Frances Fitzgerald TD
To discuss the ability of GSOC & the Gardaí to access the phone records of citizens including journalists.
– Clare Daly TD
To discuss the accessing of journalists phone records by the Garda Síochána Ombudsman (GSOC).
– Mick Wallace TD
19th January 2016
A Cheann Comhairle,
I am sure all in this House will share my view that a free press plays an essential role in a democratic society in fostering full, free and informed debate on all issues of public concern.
It is, therefore, of fundamental importance that journalists should be able to carry out their legitimate work unhindered.
Concerns have been expressed over recent days about the question of access to the telephone records of journalists in the context of a criminal investigation being carried out by the Garda Síochána Ombudsman Commission.
Access to communications data is governed by the Communications (Data Retention) Act 2011. I must emphasise that I do not have any role and neither does my Department in the process of requesting or authorising access to telephone records under the 2011 Act. Nor do I receive information relating to specific requests that are made in the course of investigations.
That would simply not be appropriate in the context of the independent functions of bodies such as GSOC, an independence that is provided for in the law.

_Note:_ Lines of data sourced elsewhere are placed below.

(** X14. [Group.Stop] always lets [Group.Start] return.  From every state
    that a schedule can reach, once the context of the group is cancelled
    there is a way on that ends with [Start] returned: the caller is never
    stuck at its [Wait], its receive gets the nil of the context goroutine
    if nothing else, and the [Stop] of each consumer returns as soon as the
    [Start] of that consumer has. *)
Theorem Group_Start_returns_once_cancelled (n : nat) (closed : bool)
    (sched : list Group.Choice) (s : Group.GState) :
  Group.run sched (Group.init n closed) = Some s ->
  Group.gctx s = true ->
  exists more s' v,
    Group.run more s = Some s' /\ Group.main s' = Group.MReturned v.
Proof.
  intros H Hg.
  pose proof (GroupFacts.Inv_run n sched _ _ (GroupFacts.Inv_init n closed) H) as HI.
  destruct (GroupLife.wg_inv_run n sched _ _ (GroupLife.wg_inv_init n closed) H)
    as (HL & HW & HP).
  (* from the receive on *)
  assert (R : forall s1, Group.Inv n s1 -> Group.main s1 = Group.MReceive ->
                Group.gctx s1 = true ->
                exists more s' v,
                  Group.run more s1 = Some s' /\ Group.main s' = Group.MReturned v).
  { intros s1 HI1 Hm1 Hg1.
    destruct (GroupLife.receive_one n s1 HI1 Hm1 Hg1) as (a & s2 & v & Ha & Hm2 & _).
    destruct (GroupLife.stop_all _ s2 v 0 Hm2 eq_refl) as (b & s3 & Hb & Hm3).
    exists (a ++ b), s3, v. split; [ eapply GroupLife.run_then; eauto | exact Hm3 ]. }
  (* from the launches on *)
  assert (L : forall s1 k, Group.Inv n s1 -> Group.main s1 = Group.MLaunch k ->
                Group.gctx s1 = true ->
                exists more s' v,
                  Group.run more s1 = Some s' /\ Group.main s' = Group.MReturned v).
  { intros s1 k HI1 Hm1 Hg1.
    destruct (GroupLife.launch_all _ s1 k Hm1 eq_refl) as (a & s2 & Ha & Hm2).
    destruct (R s2) as (b & s3 & v & Hb & Hm3).
    - eapply GroupFacts.Inv_run; eauto.
    - exact Hm2.
    - eapply GroupLife.run_gctx; eauto.
    - exists (a ++ b), s3, v. split; [ eapply GroupLife.run_then; eauto | exact Hm3 ]. }
  destruct (Group.main s) as [ | | | | k | | v k | v k | v] eqn:Em.
  - exists [Group.ByMain; Group.ByMain]. simpl. unfold Group.Start_step. rewrite Em.
    rewrite HP in HW. rewrite GroupLife.sum_live_replicate in HW. rewrite HW. simpl.
    rewrite Hg. eexists _, _. split; reflexivity.
  - exists [Group.ByMain]. simpl. unfold Group.Start_step. rewrite Em, Hg.
    eexists _, _. split; reflexivity.
  - set (s1 := Group.mkG (Group.gctx s) (Group.gwg s) (length (Group.workers s) + 1) []
                 (Group.MLaunch 0) Group.CWaiting (Group.workers s)
                 ((Group.gtrace s ++ [Group.GMake (length (Group.workers s) + 1)])
                    ++ [Group.GGo None])).
    assert (H1 : Group.run [Group.ByMain; Group.ByMain] s = Some s1).
    { simpl. unfold Group.Start_step. rewrite Em. simpl. reflexivity. }
    destruct (L s1 0%nat) as (b & s3 & v & Hb & Hm3).
    + eapply GroupFacts.Inv_run; eauto.
    + reflexivity.
    + exact Hg.
    + eexists _, s3, v. split; [ eapply GroupLife.run_then; eauto | exact Hm3 ].
  - set (s1 := Group.mkG (Group.gctx s) (Group.gwg s) (Group.capacity s) (Group.retval s)
                 (Group.MLaunch 0) Group.CWaiting (Group.workers s)
                 (Group.gtrace s ++ [Group.GGo None])).
    assert (H1 : Group.run [Group.ByMain] s = Some s1).
    { simpl. unfold Group.Start_step. rewrite Em. reflexivity. }
    destruct (L s1 0%nat) as (b & s3 & v & Hb & Hm3).
    + eapply GroupFacts.Inv_run; eauto.
    + reflexivity.
    + exact Hg.
    + eexists _, s3, v. split; [ eapply GroupLife.run_then; eauto | exact Hm3 ].
  - apply (L s k); auto.
  - apply (R s); auto.
  - destruct (GroupLife.stop_all _ s v k Em eq_refl) as (b & s3 & Hb & Hm3).
    exists b, s3, v. auto.
  - destruct (GroupLife.join_one s v k Em) as (a & s2 & Ha & Hm2 & _).
    destruct (GroupLife.stop_all _ s2 v (S k) Hm2 eq_refl) as (b & s3 & Hb & Hm3).
    exists (a ++ b), s3, v. split; [ eapply GroupLife.run_then; eauto | exact Hm3 ].
  - exists [], s, v. split; [ reflexivity | exact Em ].
Qed.

(** X15. When [Group.Start] returns while the context of the group is not
    cancelled, the value it returns was sent by the goroutine of a
    consumer, and the goroutine that waits for the context is left behind:
    it still stands at [<-g.ctx.Done()], cannot move, and has sent nothing;
    only a later [Group.Stop] lets it go on. *)
Theorem Group_Start_leaves_context_goroutine (n : nat) (closed : bool)
    (sched : list Group.Choice) (s : Group.GState) (v : option error) :
  Group.run sched (Group.init n closed) = Some s ->
  Group.main s = Group.MReturned v ->
  Group.gctx s = false ->
  Group.canceller s = Group.CWaiting /\
  Group.step Group.ByCanceller s = None /\
  (exists k rest, Group.sends (Group.gtrace s) = (Some k, v) :: rest) /\
  (forall x, ~ In (None, x) (Group.sends (Group.gtrace s))) /\
  Group.step Group.ByCanceller (Group.Stop_cancel s) <> None.
Proof.
  intros H Hm Hg.
  pose proof (GroupFacts.Inv_run n sched _ _ (GroupFacts.Inv_init n closed) H) as HI.
  pose proof HI as (HL & HA & HG & HN & HP).
  unfold Group.phase in HP. rewrite Hm in HP.
  destruct HP as [ (_ & _ & Hc) | ((S1 & S2) & HLa & Hs & Hst) ]; [ congruence | ].
  assert (Hcan : Group.canceller s = Group.CWaiting).
  { destruct (Group.canceller s); auto; try congruence.
    - rewrite HG in Hg; [ discriminate | auto ].
    - rewrite HG in Hg; [ discriminate | auto ]. }
  split; [ exact Hcan | ].
  split; [ simpl; unfold Group.canceller_step; rewrite Hcan, Hg; reflexivity | ].
  assert (NoNil : forall x, ~ In (None, x) (Group.sends (Group.gtrace s))).
  { intros x Hin. destruct (HN x Hin) as (_ & Hc). congruence. }
  split.
  - destruct (GroupFacts.first_send n s v HI Hs) as (who & rest & Hf & _).
    destruct who as [k | ]; [ eauto | ].
    exfalso. apply (NoNil v). rewrite Hf. left. reflexivity.
  - split; [ exact NoNil | ].
    simpl. unfold Group.canceller_step, Group.Stop_cancel. simpl. rewrite Hcan.
    discriminate.
Qed.

(** The loop of [NewGroup] when every constructor call succeeds. *)
Lemma NewGroup_loop_success (env : GroupEnv) (todo : nat) (consumers : list nat) :
  (forall j, (length consumers <= j < length consumers + todo)%nat -> New_ env j = None) ->
  NewGroup_loop env todo consumers
  = (consumers ++ seq (length consumers) todo, None).
Proof.
  revert consumers. induction todo as [ | todo IH]; intros consumers Hall.
  - simpl. rewrite app_nil_r. reflexivity.
  - cbn [NewGroup_loop]. rewrite Hall by lia.
    rewrite IH.
    + rewrite length_app. simpl. rewrite <- app_assoc, Nat.add_1_r. reflexivity.
    + intros j Hj. rewrite length_app in Hj. simpl in Hj. apply Hall. lia.
Qed.

(** The loop of [NewGroup] when the call number [k] is the first to fail. *)
Lemma NewGroup_loop_failure (env : GroupEnv) (todo : nat) (consumers : list nat)
    (k : nat) (e : error) :
  (length consumers <= k < length consumers + todo)%nat ->
  New_ env k = Some e ->
  (forall j, (length consumers <= j < k)%nat -> New_ env j = None) ->
  NewGroup_loop env todo consumers
  = (consumers ++ seq (length consumers) (k - length consumers),
     Some (WithMessage "failed to start consumer group" e)).
Proof.
  revert consumers. induction todo as [ | todo IH]; intros consumers Hk He Hall.
  - lia.
  - cbn [NewGroup_loop].
    destruct (decide (k = length consumers)) as [-> | Hne].
    + rewrite He, Nat.sub_diag. simpl. rewrite app_nil_r. reflexivity.
    + rewrite Hall by lia. rewrite IH.
      * rewrite length_app. simpl. rewrite <- app_assoc. simpl.
        replace (k - length consumers)%nat with (S (k - (length consumers + 1)))%nat by lia.
        simpl. rewrite Nat.add_1_r. reflexivity.
      * rewrite length_app. simpl. lia.
      * exact He.
      * intros j Hj. rewrite length_app in Hj. simpl in Hj. apply Hall. lia.
Qed.

(** X16. [NewGroup] makes as many consumers as the configuration asks for,
    or one per processor when it asks for none or for a negative number.
    When every call of [New] succeeds the group has that many consumers, a
    context that is not cancelled and an idle wait group.  When a call
    fails, the first failure ends the construction: no further call of
    [New] is made, the error is returned wrapped, no group is returned, and
    the consumers made before are dropped as they are.  An error of
    [uuid.NewUUID] is returned as it is, before any call of [New]. *)
Theorem NewGroup_first_failure (env : GroupEnv) (Workers : Z) :
  let n := Z.to_nat (if (Workers <=? 0)%Z then runtime_NumCPU env else Workers) in
  match uuid_NewUUID env with
  | Some err => NewGroup env Workers = (None, Some err, [])
  | None =>
      ((forall j, (j < n)%nat -> New_ env j = None) ->
       NewGroup env Workers = (Some (Group.init n false), None, seq 0 n)) /\
      (forall k e,
         (k < n)%nat -> New_ env k = Some e ->
         (forall j, (j < k)%nat -> New_ env j = None) ->
         NewGroup env Workers =
         (None, Some (WithMessage "failed to start consumer group" e), seq 0 k))
  end.
Proof.
  intros n. unfold NewGroup. destruct (uuid_NewUUID env) as [err | ]; [ reflexivity | ].
  cbv zeta. fold n. split.
  - intros Hall. rewrite NewGroup_loop_success.
    + simpl. rewrite length_seq. reflexivity.
    + intros j Hj. simpl in Hj. apply Hall. lia.
  - intros k e Hk He Hall. rewrite (NewGroup_loop_failure env n [] k e).
    + simpl. rewrite Nat.sub_0_r. reflexivity.
    + simpl. lia.
    + exact He.
    + intros j Hj. apply Hall. lia.
Qed.

(** ** The topic handed to OnCommit *)

Lemma default_last_cons (d t : string) (l : list string) :
  default d (last (t :: l)) = default t (last l).
Proof.
  destruct l as [ | x l]; [ reflexivity | ].
  change (last (t :: x :: l)) with (last (x :: l)).
  destruct (last (x :: l)) eqn:E; [ reflexivity | ].
  apply last_None in E. discriminate.
Qed.

Lemma commitOffsets_each_topics (env : Env) (count : gmap PartitionKey Z)
    (success : list TopicPartition) (topic : string) (w w' : World) :
  commitOffsets_each env count success topic w = (Ret tt, w') ->
  exists d,
    trace w' = trace w ++ d /\
    map (fun call => fst (fst (fst call))) (onCommit_calls d)
    = map (fun i => default topic (last (omap Topic (take (S i) success))))
          (seq 0 (length success)).
Proof.
  revert topic w. induction success as [ | item rest IH]; intros topic w E.
  - inversion E; subst. exists []. rewrite app_nil_r. auto.
  - cbn [commitOffsets_each] in E. unfold bind, modifyTracker, callback in E.
    cbn [trace cancelled mu wg tracker] in E.
    match type of E with
    | context [callback_ env ?h ?cb] => destruct (callback_ env h cb) as [x | v] eqn:Ecb
    end; [ | discriminate ].
    apply IH in E. cbn [trace] in E. destruct E as (d & Ht & Hd).
    eexists. split; [ rewrite Ht, <- app_assoc; reflexivity | ].
    rewrite onCommit_calls_app. cbn [length seq map].
    change (onCommit_calls [ECallback (OnCommit ?a ?b ?c0 ?n) ?r]) with [(a, b, c0, n)].
    cbn [app map fst]. f_equal.
    + cbn [take omap]. unfold omap, list_omap. destruct (Topic item); reflexivity.
    + rewrite Hd, <- seq_shift, map_map. apply map_ext. intros i.
      change (take (S (S i)) (item :: rest)) with (item :: take (S i) rest).
      change (omap Topic (item :: take (S i) rest))
        with (match Topic item with
              | Some t => t :: omap Topic (take (S i) rest)
              | None => omap Topic (take (S i) rest)
              end).
      destruct (Topic item) as [t | ]; [ | reflexivity ].
      symmetry. apply default_last_cons.
Qed.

However, as the House knows general issues of very genuine concern have been raised about the balance in our current law between the important freedom that journalists should rightly have to pursue legitimate matters of public interest and the basic rights of persons not to have their personal information improperly disclosed.

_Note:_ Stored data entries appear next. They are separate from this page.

(** <<
    for row in reader:
        url = row['URL']
        if any(url.startswith(prefix) for prefix in allowed_prefixes):
            filtered_links.append(url)
    >>
    over the dictionaries the reader yields.  A row without the key raises
    [KeyError]; only a [str] has [startswith], and the list of prefixes is
    not empty, so any other value raises [AttributeError] at the first
    prefix.  An exception ends the cell. *)
Fixpoint read_loop (reader : list (gmap Key Value))
         (filtered_links : list pystr) : result (list pystr) :=
  match reader with
  | [] => Ok filtered_links
  | row :: reader' =>
      match row !! Some URL with
      | None => Raise KeyError
      | Some (VStr url) =>
          if is_allowed url then read_loop reader' (filtered_links ++ [url])
          else read_loop reader' filtered_links
      | Some VNone | Some (VList _) => Raise AttributeError
      end
  end.

(** The lists the loop can end with when it starts from [acc] instead of the
    empty list. *)
Definition prepend (acc : list pystr) (r : result (list pystr))
  : result (list pystr) :=
  match r with
  | Ok l => Ok (acc ++ l)
  | Raise e => Raise e
  end.

(** [row[:1]] of every row: the first field of each row that has one. *)
Definition first_fields (rows : list (list pystr)) : list pystr :=
  List.concat (List.map (firstn 1) rows).

(** The second cell, from the rows of [extracted_links.csv] to the rows it
    writes to [filtered_article_links.csv]. *)
Definition filter_cell (rows : list (list pystr))
  : result (list (list pystr)) :=
  match read_loop (DictReader rows) [] with
  | Ok filtered_links => Ok (write_rows filtered_links)
  | Raise e => Raise e
  end.

(** The first two cells in sequence, from the anchors of the entry page,
    when the reader yields the rows the writer was given. *)
Definition collect_and_filter (links : list Anchor)
  : result (list (list pystr)) :=
  filter_cell (write_rows (debug_all_links links)).

End Csv.

(** ** Runs of children between headings *)

Module Runs.
Import Scraper.

(** The segmentation loop started under a given heading with an empty
    accumulator, with the print after the loop. *)
Definition segment_from (cur : pystr) (children : list Element)
  : list Section :=
  let (out, st) :=
    run_loop {| current_section := cur; section_content := [] |} children in
  out ++ final_flush st.

(** The children split at the h2 elements: each run of non-heading children
    with the label in force while it is read. *)
Fixpoint runs (cur : pystr) (run : list Element) (children : list Element)
  : list (pystr * list Element) :=
  match children with
  | [] => [(cur, run)]
  | child :: children' =>
      if is_h2 child then (cur, run) :: runs (inner_text child) [] children'
      else runs cur (run ++ [child]) children'
  end.

(** The section a run gives rise to, if any. *)
Definition section_of_run (r : pystr * list Element) : list Section :=
  if existsb contributes (snd r)
  then [ {| heading := fst r; content := strip (run_content (snd r)) |} ]
  else [].

(** No character of [s] equals [c]. *)
Definition lacks (c : N) (s : pystr) : bool :=
  forallb (fun d => negb (N.eqb d c)) s.

End Runs.

(** ** What reaches the console *)

Module Console.
Import Scraper.






(** A child without visible text that holds one image. *)
Definition image_only_child : Element :=
  {| tag := lit "div"; inner_text := [32%N];
     img_elements := [None; Some (lit "x.png"); Some []] |}.

End Console.

(** * Properties *)

(** ** Strings *)

Module PyStrFacts.

Lemma startswith_app (prefix rest : pystr) :
  startswith (prefix ++ rest) prefix = true.
Proof.
  induction prefix as [|p prefix IH]; simpl.
  - reflexivity.
  - rewrite N.eqb_refl. exact IH.
Qed.

Lemma startswith_inv (prefix s : pystr) :
  startswith s prefix = true -> exists rest, s = prefix ++ rest.
Proof.
  revert s. induction prefix as [|p prefix IH]; intros s H.
  - exists s. reflexivity.
  - destruct s as [|c s]; simpl in H; [discriminate|].
    apply andb_true_iff in H as [Hc Hs].
    apply N.eqb_eq in Hc. destruct (IH s Hs) as [rest ->].
    exists rest. simpl. congruence.
Qed.

Lemma str_eqb_eq (s1 s2 : pystr) : str_eqb s1 s2 = true <-> s1 = s2.
Proof.
  revert s2. induction s1 as [|c1 s1 IH]; intros [|c2 s2]; simpl;
    try (split; [discriminate | congruence]); [tauto|].
  rewrite andb_true_iff, N.eqb_eq, IH. split.
  - intros [-> ->]. reflexivity.
  - intros E. injection E. tauto.
Qed.

(** *** [strip] *)

Lemma has_nonspace_app (s1 s2 : pystr) :
  has_nonspace (s1 ++ s2) = has_nonspace s1 || has_nonspace s2.
Proof. apply existsb_app. Qed.

Lemma has_nonspace_rev (s : pystr) : has_nonspace (rev s) = has_nonspace s.
Proof.
  induction s as [|c s IH]; simpl; trivial.
  rewrite has_nonspace_app, IH. simpl. rewrite orb_false_r. apply orb_comm.
Qed.

Lemma has_nonspace_lstrip (s : pystr) :
  has_nonspace (lstrip s) = has_nonspace s.
Proof.
  induction s as [|c s IH]; simpl; trivial.
  destruct (isspace c) eqn:E; simpl; [exact IH | rewrite E; reflexivity].
Qed.

Lemma truthy_lstrip (s : pystr) : truthy (lstrip s) = has_nonspace s.
Proof.
  induction s as [|c s IH]; simpl; trivial.
  destruct (isspace c); simpl; [exact IH | reflexivity].
Qed.

Lemma truthy_rev (s : pystr) : truthy (rev s) = truthy s.
Proof.
  destruct s as [|c s]; simpl; trivial.
  destruct (rev s); reflexivity.
Qed.

(** [if s.strip():] asks whether [s] has a character that is not white
    space. *)
Lemma truthy_strip (s : pystr) : truthy (strip s) = has_nonspace s.
Proof.
  unfold strip, rstrip.
  rewrite truthy_rev, truthy_lstrip, has_nonspace_rev.
  apply has_nonspace_lstrip.
Qed.

Lemma lstrip_head (s : pystr) :
  lstrip s = [] \/ exists c s', lstrip s = c :: s' /\ isspace c = false.
Proof.
  induction s as [|c s IH]; simpl; [left; reflexivity|].
  destruct (isspace c) eqn:E; [exact IH | right; eauto].
Qed.

Lemma lstrip_idem (s : pystr) : lstrip (lstrip s) = lstrip s.
Proof.
  destruct (lstrip_head s) as [->|(c & s' & -> & E)]; simpl; trivial.
  rewrite E. reflexivity.
Qed.

Lemma lstrip_snoc (s : pystr) (c : N) :
  isspace c = false -> lstrip (s ++ [c]) = lstrip s ++ [c].
Proof.
  intros E. induction s as [|d s IH]; simpl.
  - rewrite E. reflexivity.
  - destruct (isspace d); [exact IH | reflexivity].
Qed.

Lemma rstrip_cons (c : N) (s : pystr) :
  isspace c = false -> rstrip (c :: s) = c :: rstrip s.
Proof.
  intros E. unfold rstrip. simpl.
  rewrite lstrip_snoc by exact E. rewrite rev_app_distr. reflexivity.
Qed.

Lemma rstrip_idem (s : pystr) : rstrip (rstrip s) = rstrip s.
Proof. unfold rstrip. rewrite rev_involutive, lstrip_idem. reflexivity. Qed.

Lemma lstrip_strip (s : pystr) : lstrip (strip s) = strip s.
Proof.
  unfold strip.
  destruct (lstrip_head s) as [->|(c & s' & -> & E)]; [reflexivity|].
  rewrite rstrip_cons by exact E. simpl. rewrite E. reflexivity.
Qed.

Lemma strip_idem (s : pystr) : strip (strip s) = strip s.
Proof.
  unfold strip at 1. rewrite lstrip_strip.
  unfold strip. apply rstrip_idem.
Qed.

Lemma truthy_true (s : pystr) : truthy s = true <-> s <> [].
Proof. destruct s; simpl; split; congruence. Qed.

Lemma truthy_false (s : pystr) : truthy s = false <-> s = [].
Proof. destruct s; simpl; split; congruence. Qed.

End PyStrFacts.

(** ** Link Collector *)

Module CollectorFacts.
Import Collector.

Lemma href_loop_acc (links : list Anchor) (acc : list pystr) :
  href_loop links acc = acc ++ kept_hrefs links.
Proof.
  revert acc. induction links as [|link links IH]; intros acc; simpl.
  - symmetry. apply app_nil_r.
  - destruct (href link) as [[|c h]|]; simpl; rewrite IH; trivial.
    rewrite <- app_assoc. reflexivity.
Qed.

Lemma debug_all_links_kept (links : list Anchor) :
  debug_all_links links = kept_hrefs links.
Proof. unfold debug_all_links. rewrite href_loop_acc. reflexivity. Qed.

Lemma kept_hrefs_app (l1 l2 : list Anchor) :
  kept_hrefs (l1 ++ l2) = kept_hrefs l1 ++ kept_hrefs l2.
Proof.
  induction l1 as [|link l1 IH]; simpl; trivial.
  destruct (href link) as [[|c h]|]; simpl; rewrite ?IH; reflexivity.
Qed.

Lemma kept_hrefs_nonempty (links : list Anchor) : ~ In [] (kept_hrefs links).
Proof.
  induction links as [|link links IH]; simpl; [tauto|].
  destruct (href link) as [[|c h]|]; simpl; trivial.
  intros [E|H]; [discriminate | tauto].
Qed.

(** C10. The list returned by the link collector never contains the empty
    string; an anchor whose href is the empty string is skipped exactly
    like an anchor without href (both leave the result as if the anchor
    were not there), and an anchor with any other href contributes that
    href at its place in document order. *)
Theorem collector_skips_empty_href :
  (forall links, ~ In [] (debug_all_links links)) /\
  (forall before after,
      debug_all_links (before ++ {| href := Some [] |} :: after)
      = debug_all_links (before ++ after) /\
      debug_all_links (before ++ {| href := None |} :: after)
      = debug_all_links (before ++ after)) /\
  (forall before after c h,
      debug_all_links (before ++ {| href := Some (c :: h) |} :: after)
      = debug_all_links before ++ (c :: h) :: debug_all_links after).
Proof.
  repeat split; intros; rewrite ?debug_all_links_kept.
  - apply kept_hrefs_nonempty.
  - rewrite !kept_hrefs_app. reflexivity.
  - rewrite !kept_hrefs_app. reflexivity.
  - rewrite kept_hrefs_app. reflexivity.
Qed.

End CollectorFacts.

(** ** URL Filter *)

Module FilterFacts.
Import Filter PyStrFacts.

(** The accumulating loop computes a filter of its input. *)
Lemma filter_loop_acc (rows acc : list pystr) :
  filter_loop rows acc = acc ++ List.filter is_allowed rows.
Proof.
  revert acc. induction rows as [|url rows IH]; intros acc; simpl.
  - symmetry. apply app_nil_r.
  - destruct (is_allowed url); rewrite IH; trivial.
    rewrite <- app_assoc. reflexivity.
Qed.

Lemma filtered_links_filter (rows : list pystr) :
  filtered_links rows = List.filter is_allowed rows.
Proof. unfold filtered_links. rewrite filter_loop_acc. reflexivity. Qed.

Lemma is_allowed_prefix (url : pystr) :
  is_allowed url = true <->
  exists prefix rest, In prefix allowed_prefixes /\ url = prefix ++ rest.
Proof.
  unfold is_allowed. rewrite existsb_exists. split.
  - intros (prefix & Hin & Hsw). apply startswith_inv in Hsw as [rest ->].
    eauto.
  - intros (prefix & rest & Hin & ->). exists prefix.
    split; [assumption | apply startswith_app].
Qed.

Lemma filter_sublist {A} (f : A -> bool) (l : list A) :
  sublist (List.filter f l) l.
Proof.
  induction l as [|x l IH]; simpl.
  - constructor.
  - destruct (f x); now constructor.
Qed.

This raises for consideration very complex issues of fundamental importance and the Government today agreed to my proposal to establish an independent review of the law in respect of access to the phone records of journalists.
This review will cover all bodies that can have access to records under the Data Retention Act, including GSOC, An Garda Síochána, the Revenue Commissioners and the Defence Forces.
I am pleased that the distinguished former Chief Justice, Mr. Justice John Murray, who was also a former member of the European Court of Justice, has agreed to carry out the review and I anticipate that the review will be completed in three months.
The draft terms of reference of the review are:
‘To examine the legislative framework in respect of access by statutory bodies to communications data of journalists held by communications service providers, taking into account, the principle of protection of journalistic sources, the need for statutory bodies with investigative and/or prosecution powers to have access to data in order to prevent and detect serious crime, and current best international practice in this area.’
With regard to GSOC in particular, while fully respecting the independence of the Ombudsman Commission, I was glad to meet this morning with the GSOC Chairperson, Ms Justice Mary-Ellen Ring, who is a judge of the High Court.
She has assured me of the clear and strict procedures that are in place in GSOC in respect of this area and, indeed, she emphasised to me that GSOC requests for access to telephone records are decided at the level of the Chairperson.
I assured Ms Justice Ring, and I emphasise this to the House, that there is no question whatsoever of the review of the law in this area reflecting any lack of confidence in GSOC. The review arises not from the facts of any particular case but from the genuine concerns raised about the overall balance of the law in this area.
While I am sure Deputies share my view that statutory bodies investigating offences need to have the appropriate statutory powers available to them to carry out their duties, we need to examine the balance in respect of entirely legitimate journalistic activity being carried out in the public interest.